He started away, hand in hand with his wife. They were soon at the top of the dike slope and almost dancing along over the dry turf. It was months since they had been alone together in the open, and they were still deeper in love than at the time of their marriage--if that were possible.
They soon reached the place where the shooting had occurred. Here they picked up the lunch bag, Ashton's canteen and his hat, now punctured with another bullet hole; and at once started to carry the line of levels out across the valley. A few words of instruction made an efficient rodwoman of Genevieve, so that they soon reached the foot of the ridge up which her husband had led Ashton the previous day. Here he established a bench-mark, and turned along the base of the escarpment to the mouth of Dry Fork Gully, where he checked the line of levels that had been run up the bed of the creek.
"Good work--less than three tenths difference, and all that I am concerned about is an error in feet," he commented. "It's getting along towards noon. We'll go up the gulch, and eat our lunch in the shade. This place is almost as much of a sight as the canon."
Genevieve more than agreed with her husband's opinion when he led her up into the stupendous gorge and the walls of rock began to tower on each side ever steeper and loftier.
"Oh, I do not see how anything can be so grand, so awesome as this!"
she cried, gazing up the precipices. "It makes me positively giddy to look at such heights!"
"Better stop off for a while," advised Blake. "We are almost to where the bottom tilts skyward. You can stargaze while we are eating lunch.
It's rougher along here. We can get on faster this way."

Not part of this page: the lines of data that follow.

Definition to_json_DocJoinResponseMsg (m : DocJoinResponseMsg) : json :=
  let j := json_object [("type", json_string "doc_join_response"); ("success", json_bool (djm_success m))] in
  if djm_success m then
    let j := json_set j "docId" (json_number (djm_docId m)) in
    let j := json_set j "title" (json_string (djm_title m)) in
    let j := json_set j "content" (json_string (djm_content m)) in
    let j := json_set j "revision" (json_number (djm_revision m)) in
    let j := json_set j "role" (json_string (djm_role m)) in
    json_set j "users" (json_array (to_json_UserInfo <$> djm_users m))
  else json_set j "error" (json_string (djm_error m)).

Definition to_json_DocLeaveResponseMsg (m : DocLeaveResponseMsg) : json :=
  json_object
    [("type", json_string "doc_leave_response");
     ("success", json_bool (dvm_success m))].

Definition to_json_DocDeleteResponseMsg (m : DocDeleteResponseMsg) : json :=
  json_object
    [("type", json_string "doc_delete_response");
     ("success", json_bool (ddm_success m))].

Definition to_json_DocShareResponseMsg (m : DocShareResponseMsg) : json :=
  json_object
    [("type", json_string "doc_share_response");
     ("success", json_bool (dsm_success m))].

Definition to_json_OperationAckMsg (m : OperationAckMsg) : json :=
  json_object
    [("type", json_string "operation_ack");
     ("docId", json_number (oam_docId m));
     ("revision", json_number (oam_revision m))].

Definition to_json_OperationBroadcastMsg (m : OperationBroadcastMsg) : json :=
  json_object
    [("type", json_string "operation_broadcast");
     ("docId", json_number (obm_docId m));
     ("userId", json_number (obm_userId m));
     ("username", json_string (obm_username m));
     ("revision", json_number (obm_revision m));
     ("ops", json_array (to_json_OpEntry <$> obm_ops m))].

Definition to_json_CursorInfo (m : CursorInfo) : json :=
  let j := json_object [("userId", json_number (ci_userId m)); ("username", json_string (ci_username m));
                        ("color", json_string (ci_color m)); ("position", json_number (ci_position m))] in
  let j := json_set j "selectionStart" (json_optional (ci_selectionStart m)) in
  json_set j "selectionEnd" (json_optional (ci_selectionEnd m)).

Definition to_json_CursorBroadcastMsg (m : CursorBroadcastMsg) : json :=
  json_object
    [("type", json_string "cursor_broadcast");
     ("docId", json_number (cbm_docId m));
     ("cursors", json_array (to_json_CursorInfo <$> cbm_cursors m))].

Definition to_json_UserJoinedMsg (m : UserJoinedMsg) : json :=
  json_object
    [("type", json_string "user_joined");
     ("docId", json_number (ujm_docId m));
     ("userId", json_number (ujm_userId m));
     ("username", json_string (ujm_username m));
     ("color", json_string (ujm_color m))].

Definition to_json_UserLeftMsg (m : UserLeftMsg) : json :=
  json_object
    [("type", json_string "user_left");
     ("docId", json_number (ulm_docId m));
     ("userId", json_number (ulm_userId m));
     ("username", json_string (ulm_username m))].

Definition to_json_RoleChangedMsg (m : RoleChangedMsg) : json :=
  json_object
    [("type", json_string "role_changed");
     ("docId", json_number (rcm_docId m));
     ("newRole", json_string (rcm_newRole m))].

Definition to_json_DocDeletedMsg (m : DocDeletedMsg) : json :=
  json_object
    [("type", json_string "doc_deleted");
     ("docId", json_number (dxm_docId m))].

Definition to_json_ServerShutdownMsg (m : ServerShutdownMsg) : json :=
  json_object
    [("type", json_string "server_shutdown");
     ("message", json_string (ssm_message m))].

Definition to_json_ErrorMsg (m : ErrorMsg) : json :=
  json_object
    [("type", json_string "error");
     ("code", json_string (em_code m));
     ("message", json_string (em_message m))].

(** ** Requests and notifications

    [serialize] is [dump] of the message's JSON value. *)
Inductive ClientMsg :=
| CAuth (m : AuthRequestMsg) | CDocList | CDocCreate (m : DocCreateRequestMsg)
| CDocJoin (m : DocJoinRequestMsg) | CDocLeave (m : DocLeaveRequestMsg)
| CDocDelete (m : DocDeleteRequestMsg) | CDocShare (m : DocShareRequestMsg)
| COperation (m : OperationMsg) | CCursor (m : CursorUpdateMsg).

He picked her up in his arms as though she were a feather, and carried her on up the gulch to the foot of the t.i.tanic chute. Here, resting on a flat rock in the cool semi-twilight of the gorge bottom, they ate their lunch and talked with as much zest as if they were still new acquaintances.

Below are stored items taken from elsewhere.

Lemma received_forall (P : string -> Prop) p out :
  Forall (fun '(_, payload) => P payload) out -> Forall P (received p out).
Proof.
  induction 1 as [|[q payload] out H _ IH]; cbn; [constructor|].
  case_bool_decide; [by constructor|done].
Qed.
Lemma broadcast_forall (P : string -> Prop) s payload e : P payload -> Forall (fun '(_, x) => P x) (broadcast s payload e).
Proof. intros H. unfold broadcast. apply Forall_fmap, Forall_forall. by intros [v w] _. Qed.

(** A join or a leave changes the users, and everybody hears of it. *)
Lemma user_command d s cmd d' s' out :
  cmd_type cmd = CmdJoin \/ cmd_type cmd = CmdLeave -> process_command d s cmd = Some (d', s', out) ->
  (forall l, refines d l -> refines d' l) /\ doc_id d' = doc_id d /\ doc_revision d' = doc_revision d
  /\ s' = mkDocumentSession (ds_command_queue s) (user_change (ds_connected_users s) cmd)
  /\ forall p, Forall news (received p out).
Proof.
  unfold process_command, user_change. intros [-> | ->]; intros (payload & Hs & [= <- <- <-])%bind_Some;
    (split_and!; [by intros l|done..|]); intros p; apply received_forall, broadcast_forall;
    apply json_parse_dump in Hs; unfold news.
  - by rewrite (parse_envelope_typed _ _ MtUserJoined Hs) by (done || apply (server_json_type (SUserJoined _))).
  - by rewrite (parse_envelope_typed _ _ MtUserLeft Hs) by (done || apply (server_json_type (SUserLeft _))).
Qed.

(** ** Invariant

    Each client with the server is a state of [Convergence]: the messages whose
    commands wait are still on their way, and [down] is without the news about users. *)
Definition client_view (d : Document) (q : list DocCommand) (us : gmap Z ConnectedUser)
    (sent down : list string) (cl : Client) : Sys :=
  mkSys d (mkDocumentSession [] (users_after us q)) (sent ++ cl_up cl) down (cl_oc cl) (cl_ld cl) (cl_base cl).

Definition client_ok (d : Document) (q : list DocCommand) (us : gmap Z ConnectedUser) (u : Z) (cl : Client) : Prop :=
  attached u (cl_session cl) q us
  /\ exists sent down l hs ms, Forall2 (made_of u) (filter (own u) q) sent /\ thinned (cl_down cl) down
     /\ Inv u (cl_session cl) (client_view d q us sent down cl) l hs ms.

Definition sound (d : Document) : Prop :=
  is_u32 (doc_id d) /\ exists l, refines d l /\ Forall op_wf (log l).

(** An operation was rejected; the client will hear of it. *)
Definition told (payload : string) : Prop :=
  fst (parse_envelope payload) = MtError
  /\ exists msg, parse_as from_json_ErrorMsg payload = Some msg /\ em_code msg = "revision_too_old"%string.
Definition rejected (u : Z) (cl : Client) : Prop := is_u32 u /\ Exists told (cl_down cl).

Definition kept (d : Document) (q : list DocCommand) (us : gmap Z ConnectedUser) (u : Z) (cl : Client) : Prop :=
  client_ok d q us u cl \/ rejected u cl.

Definition net_ok (N : Net) : Prop :=
  sound (net_doc N) /\ Forall cmd_ok (waiting N)
  /\ map_Forall (kept (net_doc N) (waiting N) (users N)) (net_clients N).
(** C19: without a login nothing can be done. Whatever payload a session that is not
    logged in sends, no right, no document, no document session and no other
    session's identity changes. *)
Theorem unauthenticated_is_harmless sid buf what payload s :
  cs_authenticated (session_object (sv_tcp s) sid) = false ->
  let s' := fst (handle_message CC_SHA256 sid buf what payload s) in
  sv_access s' = sv_access s /\ sv_docs s' = sv_docs s
  /\ forall q, q <> sid -> same_identity (session_object (sv_tcp s) q) (session_object (sv_tcp s') q).
Proof.
  intros Ha s'. assert (only_session sid s s') as [[H1 H2] H3]; [|done]. subst s'. unfold handle_message.
  destruct (json_parse payload) as [j|]; [|apply only_send_error].
  destruct (json_at j "type") as [t|]; [|apply only_send_error].
  destruct (_ || _); [apply only_send_error|]. rewrite bind_throw.
  destruct (get_string t) as [type_str|]; [|done]. unfold check_auth. case_bool_decide as Ht.
  - rewrite Ht. unfold mbind, M_bind, mret, M_ret. cbn [fst negb].
    apply (keeps_try_catch (only_session sid)); [apply only_auth_request|apply only_send_error].
  - unfold mbind at 1, M_bind at 1. rewrite bind_session, Ha. cbn [negb].
    pose proof (only_send_error sid sid "not_authenticated" "Authentication required" s) as He.
    unfold mbind, M_bind. by destruct (send_error _ _ _ s) as [s1 [x|]].
Qed.

Lemma enqueue_all_spec {A} loc (f : A -> DocCommand) (l : list A) s :
  foldl (fun m x => _ ← m; enqueue_to loc (f x)) (mret ()) l s
  = (with_docs s (foldl (fun d x => session_enqueue d loc (f x)) (sv_docs s) l), Some ()).
Proof.
  assert (forall m d, m s = (with_docs s d, Some ()) ->
    foldl (fun m x => _ ← m; enqueue_to loc (f x)) m l s
    = (with_docs s (foldl (fun d x => session_enqueue d loc (f x)) d l), Some ())) as H.
  { induction l as [|x l IH]; intros m d Hm; [done|]. cbn. apply IH. unfold mbind, M_bind. by rewrite Hm. }
  apply H. by destruct s.
Qed.

(** C18: who may edit. An operation message reaches a document only from a session
    that has this document open, whose user may edit it, with at most 1000 entries
    and while the document is active; then its entries are queued in order as
    commands of that user, and nothing else changes. In every other case no
    document and no queue changes. *)
Theorem operation_message_spec sid j msg s :
  from_json_OperationMsg j = Some msg ->
  let c := session_object (sv_tcp s) sid in
  let s' := fst (handle_operation sid j s) in
  match get_session (sv_docs s) (opm_docId msg) with
  | Some loc =>
      if bool_decide (cs_currentDocId c = opm_docId msg)
         && can_edit (sv_access s) (opm_docId msg) (cs_userId c)
         && (Z.of_nat (length (opm_ops msg)) <=? 1000)
      then s' = with_docs s (foldl (fun d e => session_enqueue d loc
             (command_of_entry (cs_userId c) (cs_username c) (opm_revision msg) e)) (sv_docs s) (opm_ops msg))
      else quiet s s'
  | None => quiet s s'
  end.
Proof.
  intros Em c s'. subst s'. unfold handle_operation. rewrite Em, bind_throw, bind_session. fold c.
  destruct (Z.eqb_spec (cs_currentDocId c) (opm_docId msg)) as [E|E]; cbn [negb].
  - rewrite bind_gets. destruct (can_edit _ _ _); cbn [negb].
    + destruct (Z.ltb_spec 1000 (Z.of_nat (length (opm_ops msg)))).
      * rewrite (proj2 (Z.leb_gt _ _)), andb_false_r by lia. by case_match; apply quiet_send_error.
      * rewrite bind_gets, bool_decide_true, (proj2 (Z.leb_le _ _)) by done. cbn.
        destruct (get_session _ _) as [loc|]; [|apply quiet_send_error].
        by rewrite (enqueue_all_spec loc).
    + rewrite andb_false_r. by case_match; apply quiet_send_error.
  - rewrite bool_decide_false by done. by case_match; apply quiet_send_error.
Qed.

"Those awful cliffs!" she murmured, lowering her gaze from the colossal walls above her. "I cannot bear to look at them any longer.
They overpower me!"
"Wait till you look down into the canon," replied her husband. "In some ways it is more tremendous than the Grand Canon of the Colorado--the width is so much narrower in proportion to the depth."
"What makes these frightful chasms?--earthquakes?"
"Water," he replied.
"Water? Not all these hundreds and thousands of feet cut down through the solid rock!"
"Every foot," he insisted. "Think of water flowing along in the same bed and always washing sand and gravel and even bowlders downstream--grind, grind, grind, through the centuries and hundreds of centuries."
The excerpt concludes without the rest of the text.